• Given records:
(** What [createContext] does with an object that is no context yet: it
    settles the name, drawing a default one when the options give none, and
    then either throws, before the native call, or wraps the object with the
    tag of the options, which is well formed. *)
Lemma createContext_object_outcome `{Engine} (r : ref) (o : ctxarg)
    (w : World) c w' t :
  _isContext w (VObj r) = false ->
  createContext (VObj r) o w = (c, w', t) ->
  ((exists e, c = Throw e) /\ t = []
   /\ (w' = w \/ w' = named w o))
  \/ (c = Normal (VObj r)
      /\ t = [EvMakeContext (VObj r) (context_tag_of w o)]
      /\ w' = set_contexts (<[r := context_tag_of w o]> (contexts w))
                           (named w o)
      /\ ctxarg_is_object (default_ctxarg o) = true
      /\ well_formed_tag (context_tag_of w o)).
Proof.
  intros Hctx. unfold createContext. rewrite bind_ret_l.
  rewrite (bind_pure _ _ _ _ (isContext_VObj r w)). rewrite Hctx.
  unfold named, default_name_used, context_tag_of, well_formed_tag.
  cbv zeta. cbn [ct_name ct_origin ct_strings ct_wasm].
  set (o' := default_ctxarg o).
  destruct (ctxarg_is_object o') eqn:Hobj; cbn [negb andb];
    [|intros [= <- <- <-]; left; eauto].
  rewrite bind_get_world.
  set (n := options_name w o'). set (og := options_origin w o').
  set (cg := options_codeGeneration w o').
  assert (Hrest : forall name w0,
    typeof name = "string" ->
    name = or_default n (VStr ("VM Context " +:+
              NumberToString (NInt (defaultContextNameIndex w)))) ->
    forall k,
    (k = (validateString og "options.origin" ;;
     match cg with
     | CGVal v => validateObject v "options.codeGeneration"
     | CGLit _ _ => ret tt
     end ;;
     if codeGeneration_is_undefined cg then
       makeContext (VObj r) name og (VBool true) (VBool true) ;;
       ret (VObj r)
     else
       validateBool (codeGeneration_strings w cg)
                    "options.codeGeneration.strings" ;;
       validateBool (codeGeneration_wasm w cg)
                    "options.codeGeneration.wasm" ;;
       makeContext (VObj r) name og (codeGeneration_strings w cg)
                   (codeGeneration_wasm w cg) ;;
       ret (VObj r))%vm) ->
    k w0 = (c, w', t) ->
    contexts w0 = contexts w ->
    ((exists e, c = Throw e) /\ t = [] /\ w' = w0)
    \/ (c = Normal (VObj r)
        /\ t = [EvMakeContext (VObj r)
                  (ContextTag name og
                     (if codeGeneration_is_undefined cg then VBool true
                      else codeGeneration_strings w cg)
                     (if codeGeneration_is_undefined cg then VBool true
                      else codeGeneration_wasm w cg))]
        /\ w' = set_contexts
                  (<[r := ContextTag name og
                     (if codeGeneration_is_undefined cg then VBool true
                      else codeGeneration_strings w cg)
                     (if codeGeneration_is_undefined cg then VBool true
                      else codeGeneration_wasm w cg)]> (contexts w)) w0
        /\ (og = VUndefined \/ typeof og = "string")
        /\ typeof (if codeGeneration_is_undefined cg then VBool true
                   else codeGeneration_strings w cg) = "boolean"
        /\ typeof (if codeGeneration_is_undefined cg then VBool true
                   else codeGeneration_wasm w cg) = "boolean")).
  { intros name w0 Hname _ k -> Hk Hw0. revert Hk.
    rewrite bind_validateString.
    destruct (undefined_or "string" og) eqn:Hog;
      [|intros [= <- <- <-]; left; eauto].
    apply undefined_or_spec in Hog.
    assert (Hmake : forall s ws,
      (makeContext (VObj r) name og s ws ;; ret (VObj r)) w0 =
        (Normal (VObj r),
         set_contexts (<[r := ContextTag name og s ws]> (contexts w)) w0,
         [EvMakeContext (VObj r) (ContextTag name og s ws)])).
    { intros s ws. rewrite bind_makeContext. cbn. by rewrite Hw0. }
    destruct cg as [v|s ws]; cbn [codeGeneration_is_undefined].
    - rewrite bind_validateObject.
      destruct (decide (v = VUndefined)) as [->|Hv].
      + decides. cbn [orb]. rewrite Hmake. intros [= <- <- <-].
        right. split_and!; done.
      + rewrite (bool_decide_eq_false_2 _ Hv). cbn [orb].
        destruct (is_object v); [|intros [= <- <- <-]; left; eauto].
        rewrite bind_validateBool.
        destruct (undefined_or "boolean" _) eqn:Hs;
          [|intros [= <- <- <-]; left; eauto].
        rewrite bind_validateBool.
        destruct (undefined_or "boolean" (codeGeneration_wasm _ _)) eqn:Hws;
          [|intros [= <- <- <-]; left; eauto].
        rewrite Hmake. intros [= <- <- <-]. right.
        cbn [codeGeneration_strings codeGeneration_wasm] in *.
        split_and!; try done; by apply undefined_or_boolean_default.
    - rewrite bind_ret_l, bind_validateBool.
      destruct (undefined_or "boolean" _) eqn:Hs;
        [|intros [= <- <- <-]; left; eauto].
      rewrite bind_validateBool.
      destruct (undefined_or "boolean" (codeGeneration_wasm _ _)) eqn:Hws;
        [|intros [= <- <- <-]; left; eauto].
      rewrite Hmake. intros [= <- <- <-]. right.
      cbn [codeGeneration_strings codeGeneration_wasm] in *.
      split_and!; try done; by apply undefined_or_boolean_default. }
  destruct (decide (n = VUndefined)) as [Hn|Hn].
  - rewrite (bool_decide_eq_true_2 _ Hn), Hn. cbn [or_default_M or_default].
    rewrite bind_next_default_name. cbv zeta. cbn [typeof]. decides.
    cbn [negb]. intros Hk.
    set (name := VStr ("VM Context " +:+
                NumberToString (NInt (defaultContextNameIndex w)))) in *.
    assert (Hdef : name = or_default n name) by (by rewrite Hn).
    pose proof (Hrest name _ eq_refl Hdef _ eq_refl Hk eq_refl) as Hk'.
    destruct Hk' as [(He & -> & ->)|(-> & -> & -> & Hog & Hs & Hws)].
    + left. split_and!; [done|done|by right].
    + right. split_and!; done.
  - rewrite (bool_decide_eq_false_2 _ Hn).
    rewrite (or_default_M_defined _ _ Hn), bind_ret_l.
    destruct (decide (typeof n = "string")) as [Hs|Hs].
    + rewrite (bool_decide_eq_true_2 _ Hs). cbn [negb]. intros Hk.
      assert (Hdef : n = or_default n (VStr ("VM Context " +:+
                NumberToString (NInt (defaultContextNameIndex w)))))
        by (by destruct n).
      pose proof (Hrest n _ Hs Hdef _ eq_refl Hk eq_refl) as Hk'.
      rewrite <- Hdef.
      destruct Hk' as [(He & -> & ->)|(-> & -> & -> & Hog & Hss & Hws)].
      * left. split_and!; [done|done|by left].
      * right. split_and!; done.
    + rewrite (bool_decide_eq_false_2 _ Hs). cbn [negb].
      intros [= <- <- <-]. left. split_and!; eauto.
Qed.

• Work instruction: Recreate the listing exactly, so that each entry reads as before.

• Output of the exercise:
(** What [createContext] does with an object that is no context yet: it
    settles the name, drawing a default one when the options give none, and
    then either throws, before the native call, or wraps the object with the
    tag of the options, which is well formed. *)
Lemma createContext_object_outcome `{Engine} (r : ref) (o : ctxarg)
    (w : World) c w' t :
  _isContext w (VObj r) = false ->
  createContext (VObj r) o w = (c, w', t) ->
  ((exists e, c = Throw e) /\ t = []
   /\ (w' = w \/ w' = named w o))
  \/ (c = Normal (VObj r)
      /\ t = [EvMakeContext (VObj r) (context_tag_of w o)]
      /\ w' = set_contexts (<[r := context_tag_of w o]> (contexts w))
                           (named w o)
      /\ ctxarg_is_object (default_ctxarg o) = true
      /\ well_formed_tag (context_tag_of w o)).
Proof.
  intros Hctx. unfold createContext. rewrite bind_ret_l.
  rewrite (bind_pure _ _ _ _ (isContext_VObj r w)). rewrite Hctx.
  unfold named, default_name_used, context_tag_of, well_formed_tag.
  cbv zeta. cbn [ct_name ct_origin ct_strings ct_wasm].
  set (o' := default_ctxarg o).
  destruct (ctxarg_is_object o') eqn:Hobj; cbn [negb andb];
    [|intros [= <- <- <-]; left; eauto].
  rewrite bind_get_world.
  set (n := options_name w o'). set (og := options_origin w o').
  set (cg := options_codeGeneration w o').
  assert (Hrest : forall name w0,
    typeof name = "string" ->
    name = or_default n (VStr ("VM Context " +:+
              NumberToString (NInt (defaultContextNameIndex w)))) ->
    forall k,
    (k = (validateString og "options.origin" ;;
     match cg with
     | CGVal v => validateObject v "options.codeGeneration"
     | CGLit _ _ => ret tt
     end ;;
     if codeGeneration_is_undefined cg then
       makeContext (VObj r) name og (VBool true) (VBool true) ;;
       ret (VObj r)
     else
       validateBool (codeGeneration_strings w cg)
                    "options.codeGeneration.strings" ;;
       validateBool (codeGeneration_wasm w cg)
                    "options.codeGeneration.wasm" ;;
       makeContext (VObj r) name og (codeGeneration_strings w cg)
                   (codeGeneration_wasm w cg) ;;
       ret (VObj r))%vm) ->
    k w0 = (c, w', t) ->
    contexts w0 = contexts w ->
    ((exists e, c = Throw e) /\ t = [] /\ w' = w0)
    \/ (c = Normal (VObj r)
        /\ t = [EvMakeContext (VObj r)
                  (ContextTag name og
                     (if codeGeneration_is_undefined cg then VBool true
                      else codeGeneration_strings w cg)
                     (if codeGeneration_is_undefined cg then VBool true
                      else codeGeneration_wasm w cg))]
        /\ w' = set_contexts
                  (<[r := ContextTag name og
                     (if codeGeneration_is_undefined cg then VBool true
                      else codeGeneration_strings w cg)
                     (if codeGeneration_is_undefined cg then VBool true
                      else codeGeneration_wasm w cg)]> (contexts w)) w0
        /\ (og = VUndefined \/ typeof og = "string")
        /\ typeof (if codeGeneration_is_undefined cg then VBool true
                   else codeGeneration_strings w cg) = "boolean"
        /\ typeof (if codeGeneration_is_undefined cg then VBool true
                   else codeGeneration_wasm w cg) = "boolean")).
  { intros name w0 Hname _ k -> Hk Hw0. revert Hk.
    rewrite bind_validateString.
    destruct (undefined_or "string" og) eqn:Hog;
      [|intros [= <- <- <-]; left; eauto].
    apply undefined_or_spec in Hog.
    assert (Hmake : forall s ws,
      (makeContext (VObj r) name og s ws ;; ret (VObj r)) w0 =
        (Normal (VObj r),
         set_contexts (<[r := ContextTag name og s ws]> (contexts w)) w0,
         [EvMakeContext (VObj r) (ContextTag name og s ws)])).
    { intros s ws. rewrite bind_makeContext. cbn. by rewrite Hw0. }
    destruct cg as [v|s ws]; cbn [codeGeneration_is_undefined].
    - rewrite bind_validateObject.
      destruct (decide (v = VUndefined)) as [->|Hv].
      + decides. cbn [orb]. rewrite Hmake. intros [= <- <- <-].
        right. split_and!; done.
      + rewrite (bool_decide_eq_false_2 _ Hv). cbn [orb].
        destruct (is_object v); [|intros [= <- <- <-]; left; eauto].
        rewrite bind_validateBool.
        destruct (undefined_or "boolean" _) eqn:Hs;
          [|intros [= <- <- <-]; left; eauto].
        rewrite bind_validateBool.
        destruct (undefined_or "boolean" (codeGeneration_wasm _ _)) eqn:Hws;
          [|intros [= <- <- <-]; left; eauto].
        rewrite Hmake. intros [= <- <- <-]. right.
        cbn [codeGeneration_strings codeGeneration_wasm] in *.
        split_and!; try done; by apply undefined_or_boolean_default.
    - rewrite bind_ret_l, bind_validateBool.
      destruct (undefined_or "boolean" _) eqn:Hs;
        [|intros [= <- <- <-]; left; eauto].
      rewrite bind_validateBool.
      destruct (undefined_or "boolean" (codeGeneration_wasm _ _)) eqn:Hws;
        [|intros [= <- <- <-]; left; eauto].
      rewrite Hmake. intros [= <- <- <-]. right.
      cbn [codeGeneration_strings codeGeneration_wasm] in *.
      split_and!; try done; by apply undefined_or_boolean_default. }
  destruct (decide (n = VUndefined)) as [Hn|Hn].
  - rewrite (bool_decide_eq_true_2 _ Hn), Hn. cbn [or_default_M or_default].
    rewrite bind_next_default_name. cbv zeta. cbn [typeof]. decides.
    cbn [negb]. intros Hk.
    set (name := VStr ("VM Context " +:+
                NumberToString (NInt (defaultContextNameIndex w)))) in *.
    assert (Hdef : name = or_default n name) by (by rewrite Hn).
    pose proof (Hrest name _ eq_refl Hdef _ eq_refl Hk eq_refl) as Hk'.
    destruct Hk' as [(He & -> & ->)|(-> & -> & -> & Hog & Hs & Hws)].
    + left. split_and!; [done|done|by right].
    + right. split_and!; done.
  - rewrite (bool_decide_eq_false_2 _ Hn).
    rewrite (or_default_M_defined _ _ Hn), bind_ret_l.
    destruct (decide (typeof n = "string")) as [Hs|Hs].
    + rewrite (bool_decide_eq_true_2 _ Hs). cbn [negb]. intros Hk.
      assert (Hdef : n = or_default n (VStr ("VM Context " +:+
                NumberToString (NInt (defaultContextNameIndex w)))))
        by (by destruct n).
      pose proof (Hrest n _ Hs Hdef _ eq_refl Hk eq_refl) as Hk'.
      rewrite <- Hdef.
      destruct Hk' as [(He & -> & ->)|(-> & -> & -> & Hog & Hss & Hws)].
      * left. split_and!; [done|done|by left].
      * right. split_and!; done.
    + rewrite (bool_decide_eq_false_2 _ Hs). cbn [negb].
      intros [= <- <- <-]. left. split_and!; eauto.
Qed.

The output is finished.